California residents Patrick Bode Dubbert ("Bo") met Walmart heiress Elizabeth Paige Laurie ("Paige") when they both attended an ACT prep course. Bo was the son of a successful businessman, but Paige was the granddaughter of one of the original Walmart founders, and her family was worth billions of dollars. They dated during their senior year in high school, but moved on separately with their lives. They re-connected four years later in what they described as "their destiny" and decided to get married. Before they married, in what was considered one of the social events of the season, Bo and Paige entered into a prenuptial agreement. The agreement stated that the separate properties of the parties would remain their separate properties during marriage. Further, in the event of divorce, Bo would be entitled to $30,000 a month in spousal support for up to one-half the duration of the marriage. They both signed the agreement stating that they had each been advised by separate lawyers and that they wore both fully aware of their rights and obligations under the agreement.

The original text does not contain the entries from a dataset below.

(* ===== verification/Reports.v ===== *)
(** * From the agent's report to the row

    The typed reading of [vm_inventory]: what [normalize_vm] and [_write_vm_row]
    ([app/services/inventory.py]) do, together, to an item that reports a given
    machine, in either of the spellings the code accepts. *)
From S2P Require Import Prelude Py Clock Isoformat Model World Store Normalize Inventory Floats.
From Stdlib Require Import Floats.SpecFloat Ascii.
Open Scope string_scope.
Open Scope Z_scope.

(** ** Values *)
Definition of_str (o : option string) : json := match o with Some s => JStr s | None => JNull end.
Definition of_bool (o : option bool) : json := match o with Some b => JBool b | None => JNull end.
Definition of_date (o : option datetime) : json := match o with Some d => JStr (isoformat d) | None => JNull end.
(** a text of at most [n] characters, not empty; an integer a float holds *)
Definition text_ok (n : nat) (s : string) : Prop := s ≠ "" ∧ (String.length s ≤ n)%nat.
Definition opt_text_ok (n : nat) (o : option string) : Prop := match o with Some s => text_ok n s | None => True end.
Definition opt_width_ok (n : nat) (o : option string) : Prop :=
  match o with Some s => (String.length s ≤ n)%nat | None => True end.
Definition exact (z : Z) : Prop := 0 ≤ z < 2 ^ 53.
Definition opt_ok (P : Z → Prop) (o : option Z) : Prop := match o with Some z => P z | None => True end.
Definition whole (unit_ z : Z) : Prop := ∃ k, z = k * unit_ ∧ exact k ∧ exact z.

Lemma as_int_exact z : exact z → as_int (JInt z) = inl (Some z).
Proof.
  intros H. unfold as_int, py_float. pose proof (round_float z H) as E.
  destruct (float_of_Z z) as [f|e]; cbn [mbind res_bind] in *; [|done]. by rewrite E.
Qed.
Lemma as_int_of o : opt_ok exact o → as_int (of_int o) = inl o.
Proof. destruct o as [z|]; [apply as_int_exact|done]. Qed.
Lemma scaled_exact k j : exact k → 0 ≤ j ≤ 60 → scaled (JInt k) (2 ^ j) = inl (k * 2 ^ j).
Proof. intros H Hj. exact (round_scaled k j H Hj). Qed.
Lemma mib_exact z : whole MIB z → mib_to_bytes (JInt (z / MIB)) = inl (Some z).
Proof.
  intros (k & -> & Hk & _). rewrite Z.div_mul by done. unfold mib_to_bytes.
  assert (scaled (JInt k) MIB = inl (k * MIB)) as -> by (apply (scaled_exact k 20); [done|lia]). done.
Qed.
Lemma gib_exact z : whole GIB z → scaled (JInt (z / GIB)) GIB = inl z.
Proof.
  intros (k & -> & Hk & _). rewrite Z.div_mul by done. apply (scaled_exact k 30); [done|lia].
Qed.
Lemma exact_fits z : exact z → fits 64 z = true.
Proof. unfold exact, fits. intros H. apply andb_true_iff. rewrite Z.leb_le, Z.ltb_lt. lia. Qed.

(** dates: the text [isoformat] writes is read back *)
Lemma replace_Z_id s : has_char "Z"%char s = false → replace_Z s = s.
Proof.
  unfold has_char. induction s as [|c s IH]; [done|]. cbn. destruct (Ascii.eqb c "Z"%char); [done|].
  cbn. intros H. by rewrite IH.
Qed.
Lemma isoformat_no_Z d : datetime_ok d = true → has_char "Z"%char (isoformat d) = false.
Proof.
  intros H. unfold datetime_ok in H. apply andb_true_iff in H as [H Ho]. apply andb_true_iff in H as [H1 H2].
  apply Z.leb_le in H1. apply Z.ltb_lt in H2. unfold isoformat. rewrite !has_char_app.
  assert (∀ k z, 0 ≤ z < 10 ^ Z.of_nat k → has_char "Z"%char (pad k z) = false) as Hpad.
  { intros k z Hz. apply has_char_none; [by apply pad_clock_char|done]. }
  assert (has_char "Z"%char (date_text (dt_us d / days 1)) = false) as ->.
  { unfold date_text. pose proof (date_of_days_spec (dt_us d / days 1)) as Hs.
    destruct (date_of_days _) as [[y m] dd]. rewrite !has_char_app.
    destruct Hs as (? & ? & ? & ?).
    { split; [apply Z.div_le_lower_bound; unfold days, seconds in *; lia|apply Z.div_lt_upper_bound; unfold days, seconds in *; lia]. }
    rewrite !Hpad; [done|..]; cbn; lia. }
  assert (∀ b us, 0 ≤ us < days 1 → has_char "Z"%char (clock_text b us) = false) as Hclock.
  { intros b us Hus. apply has_char_none; [by apply clock_text_chars|done]. }
  rewrite Hclock by (apply Z.mod_pos_bound; done). cbn.
  unfold offset_text. destruct (dt_off d) as [o|]; [|done]. apply Z.ltb_lt in Ho.
  rewrite has_char_app, Hclock by lia. by destruct (o <? 0).
Qed.
Lemma parse_dt_of repr d : datetime_ok d = true → parse_dt repr (JStr (isoformat d)) = Some d.
Proof.
  intros H. unfold parse_dt. change (py_str repr (JStr (isoformat d))) with (isoformat d).
  rewrite replace_Z_id by (by apply isoformat_no_Z). pose proof (fromisoformat_isoformat d H) as E.
  destruct (isoformat d) eqn:Ei; [|done]. by rewrite <- Ei in E.
Qed.

(** addresses: a list, or the text [a, b] the agent sends *)
Definition ip_ok (s : string) : Prop := s ≠ "" ∧ s_forallb (λ c, negb (ip_sep c)) s = true.
Lemma split_no_sep p a acc : s_forallb (λ c, negb (p c)) a = true → split_on p a acc = [acc +:+ a].
Proof.
  revert acc. induction a as [|c a IH]; intros acc; cbn; [by rewrite sapp_nil_r|].
  intros [Hc Ha]%andb_true_iff. apply negb_true_iff in Hc. rewrite Hc, IH by done. by rewrite sapp_assoc.
Qed.
Lemma split_sep p a c s acc : s_forallb (λ c, negb (p c)) a = true → p c = true →
  split_on p (a +:+ String c s) acc = (acc +:+ a) :: split_on p s "".
Proof.
  revert acc. induction a as [|x a IH]; intros acc.
  - intros _ Hc. change ("" +:+ String c s) with (String c s). cbn. by rewrite Hc, sapp_nil_r.
  - rewrite sapp_cons. cbn. intros [Hx Ha]%andb_true_iff Hc. apply negb_true_iff in Hx.
    rewrite Hx, IH by done. by rewrite sapp_assoc.
Qed.
Lemma split_ips_join repr l : Forall ip_ok l → split_ips repr (JStr (join ", " l)) = l.
Proof.
  unfold split_ips. induction l as [|a l IH]; [done|]. intros [[Hne Ha] Hl]%Forall_cons. destruct l as [|b l].
  - cbn [join]. rewrite split_no_sep by done. cbn. by destruct a.
  - assert (join ", " (a :: b :: l) = a +:+ String "," (String " " (join ", " (b :: l)))) as -> by done.
    rewrite split_sep by done. set (x := join ", " (b :: l)) in *.
    change (split_on ip_sep (String " " x) "") with ("" :: split_on ip_sep x "").
    change ("" +:+ a) with a. destruct a as [|c a]; [done|].
    change (List.filter str_nonempty (String c a :: "" :: split_on ip_sep x ""))
      with (String c a :: List.filter str_nonempty (split_on ip_sep x "")). by rewrite IH.
Qed.
Lemma split_ips_list repr l : Forall ip_ok l → split_ips repr (JList (JStr <$> l)) = l.
Proof.
  unfold split_ips. induction l as [|a l IH]; [done|]. intros [[Hne _] Hl]%Forall_cons. cbn. destruct a as [|c a]; [done|].
  cbn. by rewrite IH.
Qed.

(** ** An item that reports a machine *)

(** what the agent sends ([vhds], [memoryMb], [automaticStart], ...), and the
    spelling of the stored form, which passes through *)
Inductive spelling := AGENT | CANONICAL.
Section item.
Context (sp : spelling).
Definition key (agent canonical : string) : string := match sp with AGENT => agent | CANONICAL => canonical end.
Definition disk_item (d : VmDisk) : dict :=
  [(key "diskId" "id", of_str (d_disk_id d)); ("path", of_str (d_path d)); ("controller", of_str (d_controller d));
   match sp with
   | AGENT => ("sizeGb", of_int ((λ z, z / GIB) <$> d_size_bytes d))
   | CANONICAL => ("sizeBytes", of_int (d_size_bytes d))
   end;
   ("usedBytes", of_int (d_used_bytes d)); ("type", of_str (d_type d)); ("format", of_str (d_format d))].
Definition texts_of (l : list json) : list string := omap (λ v, match v with JStr s => Some s | _ => None end) l.
Definition nic_item (n : VmNic) : dict :=
  [("id", of_str (n_nic_id n)); ("name", JStr (n_name n)); (key "networkId" "switchName", of_str (n_switch_name n));
   ("vlanId", JInt (default 0 (n_vlan_id n))); ("macAddress", of_str (n_mac_address n));
   ("ipAddresses", match sp with
                   | AGENT => JStr (join ", " (texts_of (n_ip_addresses n)))
                   | CANONICAL => JList (n_ip_addresses n)
                   end);
   ("connected", JBool (n_connected n))].
Definition snapshot_item (s : VmSnapshot) : dict :=
  [(key "snapshotId" "id", JStr (s_snapshot_id s)); ("name", JStr (s_name s));
   (key "parentSnapshotId" "parentId", of_str (s_parent_snapshot_id s));
   (key "snapshotType" "type", of_str (s_snapshot_type s)); (key "creationTime" "createdAt", of_date (s_created_at s))].
Definition vm_item (v : Vm) : dict :=
  ([(key "id" "vmId", of_str (v_vm_uuid v)); ("name", JStr (v_name v)); ("state", JStr (v_state v));
    ("metricsEnabled", JBool (v_metrics_enabled v)); ("firmware", JStr (v_firmware v));
    ("guestOs", of_str (v_guest_os v)); ("uptimeSec", of_int (v_uptime_sec v))] ++
   match sp with
   | AGENT =>
       [("cpu", JObj [("vcpus", JInt (v_vcpu v))]);
        ("memoryMb", JInt (v_memory_bytes v / MIB));
        ("memoryMinBytes", of_int (v_memory_min_bytes v)); ("memoryMaxBytes", of_int (v_memory_max_bytes v));
        ("memoryDynamic", JBool (v_memory_dynamic v));
        ("memoryConsumedMb", of_int ((λ z, z / MIB) <$> v_memory_demand_bytes v))]
   | CANONICAL =>
       [("vcpu", JInt (v_vcpu v));
        ("memory", JObj [("assignedBytes", JInt (v_memory_bytes v)); ("minBytes", of_int (v_memory_min_bytes v));
                         ("maxBytes", of_int (v_memory_max_bytes v)); ("dynamic", JBool (v_memory_dynamic v))]);
        ("memoryDemandBytes", of_int (v_memory_demand_bytes v))]
   end ++
   [(key "cpuUsagePct" "cpuUsagePercent", of_float (v_cpu_usage_percent v));
    ("secureBoot", of_bool (v_secure_boot v)); ("secureBootTemplate", of_str (v_secure_boot_template v));
    (key "nested" "nestedVirtualization", JBool (v_nested_virtualization v));
    (key "automaticStart" "autoStartAction", of_str (v_auto_start_action v));
    (key "automaticStartDelay" "autoStartDelaySec", of_int (v_auto_start_delay_sec v));
    (key "automaticStop" "autoStopAction", of_str (v_auto_stop_action v));
    (key "path" "configPath", of_str (v_config_path v)); (key "dvd" "dvdPath", of_str (v_dvd_path v));
    (key "ha" "highlyAvailable", JBool (v_highly_available v));
    (key "vhds" "disks", JList (JObj ∘ disk_item <$> v_disks v)); ("nics", JList (JObj ∘ nic_item <$> v_nics v));
    ("snapshots", JList (JObj ∘ snapshot_item <$> v_snapshots v)); ("notes", of_str (v_notes v));
    (key "creationTime" "createdAt", of_date (v_created_at v))])%list.
End item.

(** *** What a report can say: the widths of the columns, whole units in the
    agent's spelling, and values the code does not take for missing ones *)
Definition date_ok (o : option datetime) : Prop := match o with Some d => datetime_ok d = true | None => True end.
Definition in_units (sp : spelling) (unit_ z : Z) : Prop :=
  match sp with AGENT => whole unit_ z | CANONICAL => exact z end.
Record disk_ok (sp : spelling) (d : VmDisk) : Prop := {
  do_id : opt_text_ok 128 (d_disk_id d); do_path : opt_text_ok 1024 (d_path d);
  do_controller : opt_text_ok 64 (d_controller d); do_type : opt_text_ok 32 (d_type d);
  do_format : opt_text_ok 16 (d_format d) ∧ match d_format d with Some f => upper f = f | None => True end;
  do_size : ∃ z, d_size_bytes d = Some z ∧ in_units sp GIB z;
  do_used : opt_ok exact (d_used_bytes d)
}.
Record nic_ok (n : VmNic) : Prop := {
  no_id : opt_text_ok 128 (n_nic_id n); no_name : (String.length (n_name n) ≤ 255)%nat;
  no_switch : opt_text_ok 255 (n_switch_name n); no_mac : opt_text_ok 64 (n_mac_address n);
  no_vlan : opt_ok (λ z, 0 < z < 2 ^ 31) (n_vlan_id n);
  no_ips : ∃ l, n_ip_addresses n = JStr <$> l ∧ Forall ip_ok l
}.
Record snapshot_ok (s : VmSnapshot) : Prop := {
  so_id : (String.length (s_snapshot_id s) ≤ 128)%nat; so_name : (String.length (s_name s) ≤ 255)%nat;
  so_parent : opt_text_ok 128 (s_parent_snapshot_id s); so_type : opt_text_ok 32 (s_snapshot_type s);
  so_created : date_ok (s_created_at s)
}.
(** the position of a part is its place in the list *)
Definition placed_in {A} (position : A → nat) (l : list A) : Prop := ∀ i x, l !! i = Some x → position x = i.
Record reportable (sp : spelling) (v : Vm) : Prop := {
  rp_guid : opt_text_ok 64 (v_vm_uuid v);
  rp_name : text_ok 255 (v_name v); rp_state : text_ok 16 (v_state v);
  rp_firmware : v_firmware v ∈ ["BIOS"; "UEFI"];
  rp_guest : opt_text_ok 255 (v_guest_os v) ∧ match v_guest_os v with Some s => strip s = s | None => True end;
  rp_uptime : opt_ok (λ z, fits 32 z = true) (v_uptime_sec v); rp_vcpu : 0 < v_vcpu v < 2 ^ 31;
  rp_memory : in_units sp MIB (v_memory_bytes v);
  rp_min : opt_ok (λ z, z ≠ 0 ∧ exact z) (v_memory_min_bytes v);
  rp_max : opt_ok (λ z, z ≠ 0 ∧ exact z) (v_memory_max_bytes v);
  rp_demand : opt_ok (in_units sp MIB) (v_memory_demand_bytes v);
  rp_template : opt_text_ok 64 (v_secure_boot_template v);
  rp_start : opt_width_ok 32 (v_auto_start_action v); rp_delay : opt_ok (λ z, 0 ≤ z < 2 ^ 31) (v_auto_start_delay_sec v);
  rp_stop : opt_width_ok 32 (v_auto_stop_action v); rp_path : opt_width_ok 1024 (v_config_path v);
  rp_dvd : opt_width_ok 1024 (v_dvd_path v); rp_created : date_ok (v_created_at v);
  rp_disks : Forall (disk_ok sp) (v_disks v) ∧ placed_in d_position (v_disks v);
  rp_nics : Forall nic_ok (v_nics v) ∧ placed_in n_position (v_nics v);
  rp_snapshots : Forall snapshot_ok (v_snapshots v) ∧ placed_in s_position (v_snapshots v)
}.
(** the row after the report of [v]: everything but the keys and the folder,
    and what a report leaves out for a machine that is off *)
Definition reported (base v : Vm) (host_id : string) (cluster_id : option string) (now : datetime) : Vm :=
  v <| v_id := v_id base |> <| v_vm_uuid := v_vm_uuid base |> <| v_folder_id := v_folder_id base |>
    <| v_host_id := host_id |> <| v_cluster_id := cluster_id |> <| v_last_inventory_at := Some now |>
    <| v_guest_os := match v_guest_os v with Some s => Some s | None => v_guest_os base end |>
    <| v_created_at := match v_created_at v with Some d => Some d | None => v_created_at base end |>.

Sadly, according to celebrity gossip website TMZ, the marriage did not last. After almost six years of marriage, Paige filed for divorce in California. She agreed to pay Bo spousal support based on the terms of the prenuptial agreement - about $1.5 million. Bo is now requesting the court invalidate the agreement. He says that, although he hired an attorney to represent him in preparing the agreement, Paige's attorney convinced him not to rely on his lawyer, saying she was a "crazy female lawyer" and she didn't know how to deal with billionaires. He also is alleging that he was coerced into signing the agreement by Paige's billionaire parents. According to Bo, if he did not sign, Paige's parents would not pay the $100,000 fee for the wedding planner. If the trial court throws out the prenuptial agreement Bo may be able to receive spousal support based on his billion-dollar life style during his marriage, instead of living on a mere $30,000 per month for the next three years. The trial court has yet to rule.
In California, premarital agreements are valid unless the party against whom enforcement is sought (in this case Bo):
- Did not receive complete information about the other party's finances and property before signing the agreement;
- Did not have a minimum of seven days between first receiving the agreement and signing it (giving an attorney enough time to review the agreement); and/or
- Was not represented by his/her own separate attorney when signing the agreement, unless he/she specifically waived representation.
There are other rules for enforcing prenuptial agreements in California, and it is in the best interests of the both the future spouses to have separate legal representation (that is, family law specialists) before signing any premarital or post-marital agreements.